The AI conversation can take many paths, but the stand-out companies are those continuing to build out their platforms with more predictive and enhanced capabilities that bake in diversity at the outset. Most commonly, this shows up as the subset of AI called reinforcement learning, which is arguably the closest thing we have to human thinking patterns and therefore artificial intelligence.
Yet unlike other subsets of AI that rely on predefined labeling of features within data sets, reinforcement learning has a mind of its own. It is therefore more resistant to human bias as it works off raw data to come up with patterns, some never even considered by humans.
When it comes to representing diverse voices, we also know that there's power in numbers. The more feedback there is, the easier it is to settle on a decision that resonates with all customers rather than a select few.

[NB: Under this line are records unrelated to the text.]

(** ** [digraph] *)



(** ** [each_node] on any heap *)

Lemma each_loop_spec h fuel self :
  each_spec h fuel →
  ∀ ns v σ s rs σ',
    σ !! v = Some s → s ≠ ∅ →
    TreeOps.each_node_loop (TreeOps.each_node fuel h self) v ns σ
      = Some (rs, σ') →
    ∃ nms, named h rs nms ∧ NoDup nms ∧ (∀ x, x ∈ nms → x ∉ s) ∧
           σ' = <[v := list_to_set nms ∪ s]> σ.
Proof.
  intros IH ns. induction ns as [|n ns IHns]; intros v σ s rs σ' Hv Hs Hr;
    simpl in Hr.
  - injection Hr as <- <-. exists []. split_and!; [constructor|constructor|set_solver|].
    simpl. by rewrite (left_id_L ∅ (∪)), list_insert_id.
  - destruct (TreeOps.each_node fuel h self (Some v) (Some n) σ)
      as [[r1 σ1]|] eqn:H1; simpl in Hr; [|done].
    destruct (TreeOps.each_node_loop _ v ns σ1) as [[r2 σ2]|] eqn:H2;
      simpl in Hr; [|done].
    injection Hr as <- <-.
    assert (Hlt : v < length σ) by by eapply lookup_lt_Some.
    apply (IH _ _ _ _ _ _ _ Hv Hs) in H1 as (nms1 & Hn1 & Hnd1 & Hf1 & ->).
    eapply IHns in H2 as (nms2 & Hn2 & Hnd2 & Hf2 & ->);
      [|by apply list_lookup_insert_eq|set_solver].
    exists (nms1 ++ nms2). split_and!.
    + by apply Forall2_app.
    + apply NoDup_app. split_and!; [done|set_solver|done].
    + set_solver.
    + rewrite list_insert_insert_eq, list_to_set_app_L. f_equal. set_solver.
Qed.

Lemma each_body_spec h fuel self :
  each_spec h fuel →
  ∀ v node σ s rs σ',
    σ !! v = Some s →
    each_body fuel h self v node σ = Some (rs, σ') →
    ∃ nms, named h rs nms ∧ NoDup nms ∧ (∀ x, x ∈ nms → x ∉ s) ∧
           σ' = <[v := list_to_set nms ∪ s]> σ.
Proof.
  intros IH v node σ s rs σ' Hv Hr. unfold each_body in Hr.
  destruct (TreeOps.or_head self node) as [l|]; simpl in Hr; [|done].
  destruct (h !! l) as [nd|] eqn:Hl; simpl in Hr; [|done].
  rewrite Hv in Hr. simpl in Hr.
  assert (Hlt : v < length σ) by by eapply lookup_lt_Some.
  case_decide as Hd.
  - injection Hr as <- <-. exists [].
    split_and!; [constructor|constructor|set_solver|].
    simpl. by rewrite (left_id_L ∅ (∪)), list_insert_id.
  - destruct (TreeOps.each_node_loop _ v _ _) as [[rs1 σ1]|] eqn:H1;
      simpl in Hr; [|done].
    injection Hr as <- <-.
    eapply each_loop_spec in H1 as (nms & Hn & Hnd & Hf & ->);
      [|done|by apply list_lookup_insert_eq|set_solver].
    exists (name nd :: nms). split_and!.
    + constructor; [by rewrite Hl|done].
    + apply NoDup_cons. split; [|done]. intros Hin%Hf. set_solver.
    + intros x [->|Hx%Hf]%elem_of_cons; [done|set_solver].
    + rewrite list_insert_insert_eq. f_equal. set_solver.
Qed.

Lemma each_spec_all h fuel : each_spec h fuel.
Proof.
  induction fuel as [|fuel IH]; intros self v node σ s rs σ' Hv Hs Hr; [done|].
  rewrite (each_node_Some _ _ _ _ _ _ _ Hv Hs) in Hr.
  by eapply each_body_spec.
Qed.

To put this more tangibly, a leading book publisher in the UK uses our market insights solution to run a series of character and plot diversity surveys with EMEA-based authors. The result is a pulse on how potential readers feel about the diversity represented in the leading characters (or lack thereof) before the books hit the market. This translates to a living, breathing reflection of realities, not biases.

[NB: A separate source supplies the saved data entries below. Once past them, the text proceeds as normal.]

Lemma AdditiveUpSampling_stride_one_witness :
  result (AdditiveUpSampling.call (TF := ZBackend.tf)
            (AdditiveUpSampling.__init__ [1; 2; 2]%Z 1)
            (ZBackend.arange [1; 1; 1; 2; 3]%Z)) world0
  = result (Resize3d.call (TF := ZBackend.tf) (Resize3d.__init__ [1; 2; 2]%Z BILINEAR)
              (ZBackend.arange [1; 1; 1; 2; 3]%Z)) world0.
Proof.
  apply (AdditiveUpSampling_stride_one (TF := ZBackend.tf) [1; 2; 2]%Z
           (ZBackend.arange [1; 1; 1; 2; 3]%Z) 1 1 1 2 3 1 2 2 world0);
    reflexivity || lia.
Defined.

Lemma AdditiveUpSampling_call_first_line_errors_witness :
  AdditiveUpSampling.call (TF := ZBackend.tf) (AdditiveUpSampling.__init__ [2; 2; 2]%Z 2)
    (ZBackend.arange [2; 2; 2; 2]%Z) world0 = (world0, inl IndexError)
  ∧ AdditiveUpSampling.call (TF := ZBackend.tf) (AdditiveUpSampling.__init__ [2; 2; 2]%Z 0)
      (ZBackend.arange [1; 1; 1; 1; 3]%Z) world0 = (world0, inl ZeroDivisionError).
Proof.
  split.
  - apply (proj1 (AdditiveUpSampling_call_first_line_errors (TF := ZBackend.tf)
                    (AdditiveUpSampling.__init__ [2; 2; 2]%Z 2)
                    (ZBackend.arange [2; 2; 2; 2]%Z) world0)).
    cbn. lia.
  - apply (proj2 (AdditiveUpSampling_call_first_line_errors (TF := ZBackend.tf)
                    (AdditiveUpSampling.__init__ [2; 2; 2]%Z 0)
                    (ZBackend.arange [1; 1; 1; 1; 3]%Z) world0)).
    + cbn. lia.
    + reflexivity.
Defined.

Lemma AdditiveUpSampling_call_operations_witness :
  trace_after (AdditiveUpSampling.call (TF := ZBackend.tf)
                 (AdditiveUpSampling.__init__ [1; 2; 2]%Z 2)
                 (ZBackend.arange [1; 1; 1; 2; 4]%Z)) world0
  = [EvReshape [1; 1; 2; 4]%Z; EvResize [2; 2]%Z BILINEAR;
     EvReshape [1; 1; 2; 8]%Z; EvResize [1; 2]%Z BILINEAR;
     EvReshape [1; 1; 2; 2; 4]%Z;
     EvSplit 2 4; EvStack 5; EvReduceSum 5].
Proof.
  apply (AdditiveUpSampling_call_operations (TF := ZBackend.tf) [1; 2; 2]%Z 2
           (ZBackend.arange [1; 1; 1; 2; 4]%Z) 1 1 1 2 4 1 2 2 world0);
    reflexivity || lia.
Defined.

Lemma UpSampleResnetBlock_call_constructs_deconv_witness :
  let self :=
    UpSampleResnetBlock.mk (TF := ZBackend.tf) 8 true None None
      (Conv3dBlock_at (LU := ZBackend.lu) 0 8 (PyInt 3) (PyInt 1) "same")
      (ZBackend.conv3d 3 8 None (Some (PyInt 1)) None)
      (lu_batch_norm (LayerUtil := ZBackend.lu) 4)
      (lu_act (LayerUtil := ZBackend.lu) 5 "relu") false in
  ∃ rest,
    trace_after (UpSampleResnetBlock.__call__ self
                   (ListOf [ZBackend.arange [1; 2; 2; 2; 4]%Z;
                            ZBackend.arange [1; 4; 3; 4; 8]%Z]) None) world0
    = [] ++ EvConv3DTranspose
              (mkConv3DTransposeArgs 8 [3; 3; 3]%Z [2; 2; 2]%Z "same"
                 (Some [4 - 2 * 2 + 1; 3 - 2 * 2 + 1; 4 - 2 * 2 + 1]%Z) [])
            :: rest.
Proof.
  intros self.
  apply (UpSampleResnetBlock_call_constructs_deconv (LU := ZBackend.lu) 8 true self
           (ZBackend.arange [1; 2; 2; 2; 4]%Z) (ZBackend.arange [1; 4; 3; 4; 8]%Z) None
           1 2 2 2 4 1 4 3 4 8 world0).
  - by exists world0.
  - reflexivity.
  - reflexivity.
Defined.

(** A block that has been built for a [(1, 2, 2, 2, 8)] skip tensor, called
    without additive upsampling on a non-skip tensor of three channels: the
    call returns, and the construction of the transposed convolution is the
    one framework operation it performs. *)
Lemma UpSampleResnetBlock_without_additive_witness :
  let self :=
    UpSampleResnetBlock.mk (TF := ZBackend.tf) 8 false
      (Some (fresh_deconv_block (LU := ZBackend.lu) 8 [1; 2; 2; 2; 8]%Z 6)) None
      (Conv3dBlock_at (LU := ZBackend.lu) 0 8 (PyInt 3) (PyInt 1) "same")
      (ZBackend.conv3d 3 8 None (Some (PyInt 1)) None)
      (lu_batch_norm (LayerUtil := ZBackend.lu) 4)
      (lu_act (LayerUtil := ZBackend.lu) 5 "relu") true in
  let inputs := ListOf [ZBackend.arange [1; 1; 1; 1; 3]%Z;
                        ZBackend.arange [1; 2; 2; 2; 8]%Z] in
  (raises_only (λ e, ∀ msg, e ≠ ValueError msg)
     (UpSampleResnetBlock.call self inputs None)
   ∧ emits is_construction (UpSampleResnetBlock.call self inputs None))
  ∧ match result (UpSampleResnetBlock.call self inputs None) (mkWorld [] 8) with
    | inr (_, h1) => h1 = ZBackend.arange [1; 2; 2; 2; 8]%Z
    | inl _ => False
    end
  ∧ trace_after (UpSampleResnetBlock.call self inputs None) (mkWorld [] 8)
    = [EvConv3DTranspose
         (mkConv3DTransposeArgs 8 [3; 3; 3]%Z [2; 2; 2]%Z "same" (Some [1; 1; 1]%Z) [])].
Proof.
  intros self inputs.
  split; [|split].
  - exact (UpSampleResnetBlock_without_additive (TF := ZBackend.tf) self
             (ZBackend.arange [1; 1; 1; 1; 3]%Z) (ZBackend.arange [1; 2; 2; 2; 8]%Z) None
             eq_refl).
  - reflexivity.
  - reflexivity.
Defined.

Lemma UpSampleResnetBlock_short_skip_witness :
  let self :=
    UpSampleResnetBlock.mk (TF := ZBackend.tf) 8 true None None
      (Conv3dBlock_at (LU := ZBackend.lu) 0 8 (PyInt 3) (PyInt 1) "same")
      (ZBackend.conv3d 3 8 None (Some (PyInt 1)) None)
      (lu_batch_norm (LayerUtil := ZBackend.lu) 4)
      (lu_act (LayerUtil := ZBackend.lu) 5 "relu") false in
  UpSampleResnetBlock.__call__ self
    (ListOf [ZBackend.arange [1; 2; 2; 2; 4]%Z; ZBackend.arange [1; 4; 4]%Z]) None world0
  = (mkWorld [] 2, inl IndexError).
Proof.
  intros self.
  refine (proj2 (UpSampleResnetBlock_short_skip (LU := ZBackend.lu) 8 true self
                   (ZBackend.arange [1; 2; 2; 2; 4]%Z) (ZBackend.arange [1; 4; 4]%Z) None
                   world0 _ _)).
  - by exists world0.
  - cbn. lia.
Defined.

Lemma UpSampleResnetBlock_sublayers_in_place_witness :
  let self :=
    UpSampleResnetBlock.mk (TF := ZBackend.tf) 8 true None None
      (Conv3dBlock_at (LU := ZBackend.lu) 0 8 (PyInt 3) (PyInt 1) "same")
      (ZBackend.conv3d 3 8 None (Some (PyInt 1)) None)
      (lu_batch_norm (LayerUtil := ZBackend.lu) 4)
      (lu_act (LayerUtil := ZBackend.lu) 5 "relu") false in
  result (UpSampleResnetBlock.__call__ self
            (ListOf [ZBackend.arange [1; 1; 1; 1; 16]%Z; ZBackend.arange [1; 2; 2; 2; 8]%Z])
            None) world0
  ≠ inl TypeError.
Proof.
  intros self.
  apply (UpSampleResnetBlock_sublayers_in_place (LU := ZBackend.lu) 8 true self).
  by exists world0.
Defined.

Lemma DownSampleResnetBlock_call_errors_witness :
  let self :=
    DownSampleResnetBlock.mk (TF := ZBackend.tf) true
      (Conv3dBlock_at (LU := ZBackend.lu) 0 8 (PyInt 3) (PyInt 1) "same")
      (Conv3dBlock_at (LU := ZBackend.lu) 3 8 (PyInt 3) (PyInt 1) "same")
      (ZBackend.conv3d 6 8 (Some (PyInt 3)) (Some (PyInt 1)) None)
      (lu_batch_norm (LayerUtil := ZBackend.lu) 7)
      (lu_act (LayerUtil := ZBackend.lu) 8 "relu")
      (ZBackend.max_pool3d 9 [2; 2; 2]%Z [2; 2; 2]%Z)
      (Conv3dBlock_at (LU := ZBackend.lu) 10 8 (PyInt 3) (PyInt 2) "same") in
  result (DownSampleResnetBlock.call self (ZBackend.arange [2; 2; 2; 2]%Z) None) world0
    = inl (FrameworkError (TfValueError "Conv3D expects a 5-D input"))
  ∧ ∃ framework_error,
      FrameworkError (TfValueError "Conv3D expects a 5-D input")
      = FrameworkError framework_error.
Proof.
  intros self. split; [reflexivity|].
  exact (DownSampleResnetBlock_call_errors (TF := ZBackend.tf) self
           (ZBackend.arange [2; 2; 2; 2]%Z) None world0 _ eq_refl).
Defined.

Lemma UpSampleResnetBlock_builds_once_witness :
  let self :=
    UpSampleResnetBlock.mk (TF := ZBackend.tf) 8 true None None
      (Conv3dBlock_at (LU := ZBackend.lu) 0 8 (PyInt 3) (PyInt 1) "same")
      (ZBackend.conv3d 3 8 None (Some (PyInt 1)) None)
      (lu_batch_norm (LayerUtil := ZBackend.lu) 4)
      (lu_act (LayerUtil := ZBackend.lu) 5 "relu") false in
  match result (UpSampleResnetBlock.__call__ self
                  (ListOf [ZBackend.arange [1; 1; 1; 1; 16]%Z;
                           ZBackend.arange [1; 2; 2; 2; 8]%Z]) None) world0 with
  | inr (self', h1) =>
      UpSampleResnetBlock.built self' = true
      ∧ ∀ (inputs : PyArg (Tensor Z)) training',
          emits (λ ev, ¬ is_construction ev)
            (UpSampleResnetBlock.__call__ self' inputs training')
  | inl _ => False
  end.
Proof.
  intros self.
  destruct (result _ _) as [e|[self' h1]] eqn:Hcall.
  - discriminate Hcall.
  - eapply (UpSampleResnetBlock_builds_once (LU := ZBackend.lu) 8 true self).
    + by exists world0.
    + exact Hcall.
Defined.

Looking forward, AI will transform these types of pulse studies. Because the entire process is fully automated, powerful insights can be delivered in minutes, not months. While it's easy to leave out this research, the result is higher returns in the long run for having made an informed decision.
It is Built for Agility
Marketers today rely on technology that helps them to fully understand their customers and develop campaigns that meet and resolve their needs on a dime. Particularly as the migration to online channels continues, improvements to the website and mobile app experience are no longer a ‘nice to have’ but a must-have for companies.
That’s where robust technology driven by AI comes into play by empowering organisations to tackle the pandemic and their customers’ changing needs at a faster rate.
This goes beyond UI bugs or flaws in the checkout flow. Organizations are using AI to monitor metrics tied to consumer behavior and to estimate what their reward function looks like i.e. the quality-to-price ratio, what goals they are pursuing, what level of service they seek, and what features are most desirable.
In ecommerce, this might be understanding whether consumers want to save money or buy the high-end brands. Advanced CX programs detect why people prefer competitive alternatives, what behaviour users exhibit on a site, and why some are less interested in certain features like support chatbots. Once a company obtains this info, they can better understand their prospective and current customers to know who to market to and how.
Modifying and rapidly resolving user frustrations is what separates companies with repeat customers from those with buyers who run hard and fast in the other direction after their first shopping experience.
Every business is different, but investing in AI-powered technology can help them take action and automate and refine processes easier than on their own. Asking the right questions brings out the best insights that will drive improvements forward in no time.